(** C1 (as amended): after [solveDataflowForward] has returned, on block
    states seeded as [initDataflow] seeds them (every exit set and the entry
    set of every block but the entry block are all-ones vectors of [numBits]
    bits, the entry set of the entry block and the gen sets have [numBits]
    bits), for
    every block the exit set is [(entrySet | genSet) - killSet], for every
    block other than the entry block the entry set is the intersection of
    the exit sets of its predecessors (bit [i] is set in it iff it is one of
    the [numBits] bits and it is set in the exit set of every predecessor),
    and the entry block, which has no predecessor, keeps the entry set it
    was seeded with. *)
Theorem solveDataflowForward_fixed_point function numBits states :
  (∀ b st, states !! b = Some st →
     exitSet st = N.ones (N.of_nat numBits)
     ∧ subBits (genSet st) (N.ones (N.of_nat numBits))
     ∧ subBits (entrySet st) (N.ones (N.of_nat numBits))
     ∧ (b ≠ 0 → entrySet st = N.ones (N.of_nat numBits))) →
  ∃ states',
    solveDataflowForward function states = Some states'
    ∧ ∀ b st', states' !! b = Some st' →
        exitSet st'
        = N.ldiff (N.lor (entrySet st') (genSet st')) (killSet st')
        ∧ (b ≠ 0 → ∀ i,
             N.testbit (entrySet st') i = true ↔
             (i < N.of_nat numBits)%N
             ∧ ∀ p ps, p ∈ getPredecessorBlocks function b →
                       states' !! p = Some ps →
                       N.testbit (exitSet ps) i = true)
        ∧ (b = 0 → getPredecessorBlocks function 0 = [] →
           ∀ st, states !! 0 = Some st → entrySet st' = entrySet st).
Proof.
  intros Hseed.
  destruct (solveDataflowForwardLoop_terminates
              function (2 + sumEntryBits states) true states)
    as [states' Hloop]; [lia|].
  exists states'. split; [exact Hloop|].
  pose (Inv := fun (fr : bool) (s : list BlockState) =>
          solverInv function numBits states s
          ∧ (fr = false → ∀ i st, s !! i = Some st → exitEq st)).
  destruct (solveDataflowForwardLoop_result function Inv) with
    (fuel := 2 + sumEntryBits states) (firstRound := true)
    (states := states) (states' := states') as [[Hinv Hexit] Hfix].
  - intros fr s c s' [Hinv Hexit] Hround. split.
    + by eapply solveRoundForward_inv.
    + intros _. by eapply solveRoundForward_exitEq.
  - split; [|done]. intros b st Hb.
    destruct (Hseed b st Hb) as (Hex & Hgen & Hent & Hones).
    split; [|split; [|split]].
    + exists st. repeat split; try done. apply subBits_refl.
    + done.
    + rewrite Hex. intros i. unfold transfer.
      rewrite N.ldiff_spec, N.lor_spec. specialize (Hgen i).
      specialize (Hent i).
      destruct (N.testbit (entrySet st) i), (N.testbit (genSet st) i);
        simpl; auto; discriminate.
    + intros Hnz i Hi _. rewrite (Hones Hnz). by apply N.ones_spec_low.
  - exact Hloop.
  - intros b st' Hb.
    destruct (Hinv b st' Hb) as (Hst0 & Hw & Hk & Hj).
    split; [by apply (Hexit eq_refl b)|]. split.
    + intros Hnz i. split.
      * intros Hi. split; [by apply N.ones_spec_iff, Hw|].
        pose proof (solveRoundForward_unchanged _ _ Hfix b st' Hb) as Hmeet.
        rewrite <- Hmeet in Hi. by apply testbit_intersectExitSets in Hi as [_ ?].
      * intros [Hi Hall]. by apply Hj.
    + intros -> Hnil st Hst.
      destruct Hst0 as (st0 & H0 & _ & _ & _ & Hkeep).
      assert (st0 = st) as -> by congruence. by apply Hkeep.
Qed.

> [Assignment]: All lines of the listing that contain the word "done" should be copied out.

> [Result of the exercise]:
  - split; [|done]. intros b st Hb.
    + exists st. repeat split; try done. apply subBits_refl.
    + done.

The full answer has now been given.